Bogotá, Colombia. – A menos de un mes de las elecciones presidenciales, los candidatos colombianos ajustan sus estrategias de campaña, buscando alianzas a nivel internacional. Figuras como Iván Cepeda y Abelardo de la Espriella adoptan posturas que reflejan las tensiones políticas y sociales que enfrenta el país.
Iván Cepeda, candidato del oficialismo, se ha asociado con líderes progresistas como Lula da Silva y Pedro Sánchez, reforzando su imagen en el contexto electoral. De la Espriella, en contraste, se muestra junto a Donald Trump y promueve políticas de seguridad inspiradas en Nayib Bukele, alineándose con la derecha global. Este escenario evidencia la polarización y la lucha por la legitimidad dentro y fuera de Colombia.
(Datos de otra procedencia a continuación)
(* ===== verification/Slots.v ===== *)
(** * Slots: a slot's [in_worker] flag is never left set

    The flag is raised when a slot is dispatched and lowered by [release_slab] (or when
    the job queue is full).  Every raised flag belongs to a job in the queue or to a
    frame the hook's owner holds: the ring cannot lose slots. *)
From S2P Require Import Prelude Receiver.

(** Raised flags are those of the slots [lent] out and of the queued jobs. *)
Record flags_owned (lent : list Z) (r : receiver) : Prop := {
  fo_queue : queue_ok r;
  fo_owned : ∀ i, in_worker (ring_ r i) ≠ 0 → i ∈ lent ∨ i ∈ (j_slab_idx <$> queue_list r)
}.

Section Recv.
Context (lent : list Z).
Implicit Types r : receiver.

(** States with the same flags and the same queue. *)
Lemma owned_same r r' :
  flags_owned lent r → (∀ i, in_worker (ring_ r' i) = in_worker (ring_ r i)) →
  queue_list r' = queue_list r → queue_ok r' → flags_owned lent r'.
Proof. intros [Hq Ho] Hf Hl Hq'. split; [done|]. intros i. rewrite Hf, Hl. apply Ho. Qed.

Lemma owned_dispatch i r : flags_owned lent r → flags_owned lent (dispatch_head i r).
Proof.
  intros [Hq Ho]. destruct (dispatch_head_spec i r Hq) as (w & js & D). split; [apply D|].
  intros k. rewrite (d_ring _ _ _ _ _ D), (d_jobs _ _ _ _ _ D), fmap_app, elem_of_app.
  destruct (decide (k = i)) as [->|]; [|intros Hk; specialize (Ho k Hk); tauto].
  intros Hk. destruct (d_which _ _ _ _ _ D) as [(_ & -> & _)|(-> & _)]; [|done].
  right. right. cbn. by apply list_elem_of_singleton.
Qed.

Lemma owned_bump r : flags_owned lent r → flags_owned lent (bump_seq r).
Proof. intros Ho. by apply (owned_same r); [| | |apply Ho]. Qed.

Lemma owned_advance r : flags_owned lent r → flags_owned lent (advance_head r).
Proof.
  intros Ho. unfold advance_head. apply owned_bump. destruct (head_ready r); [by apply owned_dispatch|].
  by apply (owned_same r); [| | |apply Ho].
Qed.

Lemma owned_force fuel seq r r' :
  flags_owned lent r → force_advance fuel seq r = Ret r' → flags_owned lent r'.
Proof.
  revert r. induction fuel as [|fuel IH]; intros r Ho; cbn [force_advance]; [done|].
  destruct (_ <=? _); [|by intros [= <-]]. by apply IH, owned_advance.
Qed.

Lemma owned_release_loop fuel r : flags_owned lent r → flags_owned lent (release_loop fuel r).
Proof.
  revert r. induction fuel as [|fuel IH]; intros r Ho; cbn [release_loop]; [done|].
  destruct (head_ready r); [|done]. by apply IH, owned_bump, owned_dispatch.
Qed.

Lemma owned_recv dgram r r' : flags_owned lent r → recv_one dgram r = Ret r' → flags_owned lent r'.
Proof.
  intros Ho. unfold recv_one. destruct (_ <? 12); [by intros [= <-]|]. unfold handle_dgram.
  destruct (parse_rtp _) as [[[hdr eff] seq]|]; [|by intros [= <-]]. cbn zeta. set (r0 := if started_ r then _ else _).
  assert (flags_owned lent r0) as Ho0 by (unfold r0; destruct (started_ r); [done|]; by apply (owned_same r); [| | |apply Ho]).
  destruct (_ <? 0); [by intros [= <-]|]. destruct (force_advance _ _ r0) as [r1| |] eqn:E; [|done|done].
  apply owned_force in E; [|done].
  destruct (filled _); [destruct (_ =? seq)|]; [by intros [= <-]| |].
  { intros [= <-]. by apply (owned_same r1); [| | |apply E]. }
  destruct (negb _); intros [= <-].
  { by apply (owned_same r1); [| | |apply E]. }
  apply owned_release_loop. apply (owned_same r1); [done| |done|apply E]. intros i. cbn.
  set (idx := Z.land seq _). destruct (decide (i = idx)) as [->|]; [by rewrite fn_lookup_insert|by rewrite fn_lookup_insert_ne].
Qed.

Lemma owned_work r f r' :
  flags_owned lent r → work_one true r = Some (Some f, r') → flags_owned (f_slab_idx f :: lent) r'.
Proof.
  intros [Hq Ho]. unfold work_one. destruct (dequeue_job r) as [[j r1]|] eqn:Ed; [|done].
  destruct (dequeue_list j r r1 Hq Ed) as [Q1 Q2]. unfold dequeue_job in Ed. case_match; [done|].
  injection Ed as Ej <-. unfold process_job. destruct (_ && _); [|done]. intros [= <- <-]. split; [done|].
  intros i Hi. specialize (Ho i Hi). rewrite Q2 in Ho. cbn [f_slab_idx fmap list_fmap] in *. rewrite elem_of_cons in *.
  tauto.
Qed.

Lemma owned_drop r r' : flags_owned lent r → work_one true r = Some (None, r') → flags_owned lent r'.
Proof.
  intros [Hq Ho]. unfold work_one. destruct (dequeue_job r) as [[j r1]|] eqn:Ed; [|done].
  destruct (dequeue_list j r r1 Hq Ed) as [Q1 Q2]. unfold dequeue_job in Ed. case_match; [done|].
  injection Ed as Ej <-. unfold process_job. destruct (_ && _); [done|]. intros [= <-]. split; [done|].
  intros i. cbn. destruct (decide (i = j_slab_idx j)) as [->|Hne].
  { by rewrite fn_lookup_insert. }
  rewrite fn_lookup_insert_ne by done. intros Hi. specialize (Ho i Hi). rewrite Q2 in Ho.
  cbn [fmap list_fmap] in *. rewrite elem_of_cons in Ho. tauto.
Qed.

Lemma owned_release i r : 0 ≤ i < kRingSize → flags_owned (i :: lent) r → flags_owned lent (release_slab i r).
Proof.
  intros Hi [Hq Ho]. unfold release_slab. rewrite (proj2 (Z.ltb_lt _ _)) by lia. split; [done|].
  intros x. cbn. destruct (decide (x = i)) as [->|Hne]; [by rewrite fn_lookup_insert|].
  rewrite fn_lookup_insert_ne by done. intros Hx. specialize (Ho x Hx). rewrite elem_of_cons in Ho. tauto.
Qed.
End Recv.

#[export] Instance flags_owned_perm : Proper ((≡ₚ) ==> eq ==> iff) flags_owned.
Proof.
  intros l l' Hl r ? <-. split; intros [Hq Ho]; (split; [done|]); intros i Hi; [rewrite <- Hl|rewrite Hl]; by apply Ho.
Qed.

(** In every reachable state of the receiver the raised flags are accounted for. *)
Lemma flags_owned_step s s' :
  rs_inv s → flags_owned (f_slab_idx <$> rs_held s) (rs_recv s) → rstep s s' →
  flags_owned (f_slab_idx <$> rs_held s') (rs_recv s').
Proof.
  intros Hinv Ho Hst. destruct Hst as [dgram r r' held out rx Hb E|f r r' held out rx E
    |r r' held out rx E|k f r held out rx Hk]; cbn in *.
  - by eapply owned_recv.
  - by eapply owned_work.
  - by eapply owned_drop.
  - apply owned_release.
    + pose proof (Forall_lookup_1 _ _ _ _ (si_held _ Hinv) Hk) as (Hi & _). exact Hi.
    + rewrite <- fmap_cons. by rewrite <- (delete_Permutation _ _ _ Hk).
Qed.

Lemma flags_owned_reachable ring0 slab0 queue0 jitter s :
  0 < jitter ≤ kRingSize → rtc rstep (start_state ring0 slab0 queue0 jitter) s →
  flags_owned (f_slab_idx <$> rs_held s) (rs_recv s).
Proof.
  intros Hj Hs. enough (rs_inv s ∧ flags_owned (f_slab_idx <$> rs_held s) (rs_recv s)) by tauto.
  revert s Hs. apply (rtc_ind_r (λ s, rs_inv s ∧ flags_owned (f_slab_idx <$> rs_held s) (rs_recv s))).
  - split; [by apply rs_inv_start|]. split; [by vm_compute|]. done.
  - intros s1 s2 _ Hst [Hi Ho]. split; [by eapply rs_inv_step|by eapply flags_owned_step].
Qed.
La violencia política ha marcado esta elección, especialmente tras el asesinato del candidato Miguel Uribe el año pasado y las crecientes denuncias de amenazas a políticos. En este panorama, la renegociación de la paz con disidencias de las FARC presenta un desafío adicional para los contendientes, afectando la percepción pública de sus candidaturas.
Paloma Valencia, candidata vinculada al uribismo, también participa activamente en la búsqueda de apoyo internacional, alineándose con la oposición venezolana y haciendo gestos hacia figuras de la política argentina. La preocupación por la seguridad electoral se ha intensificado, dado el contexto de amenazas y el ambiente de división que caracteriza el clima electoral.
El análisis de expertos sugiere que, aunque las alianzas internacionales son significativas, el verdadero impacto se juega en el ámbito doméstico. La proyección externa puede influir, pero la decisión de los votantes estará determinada por sus percepciones sobre las soluciones a crisis internas, incluida la violencia y la corrupción.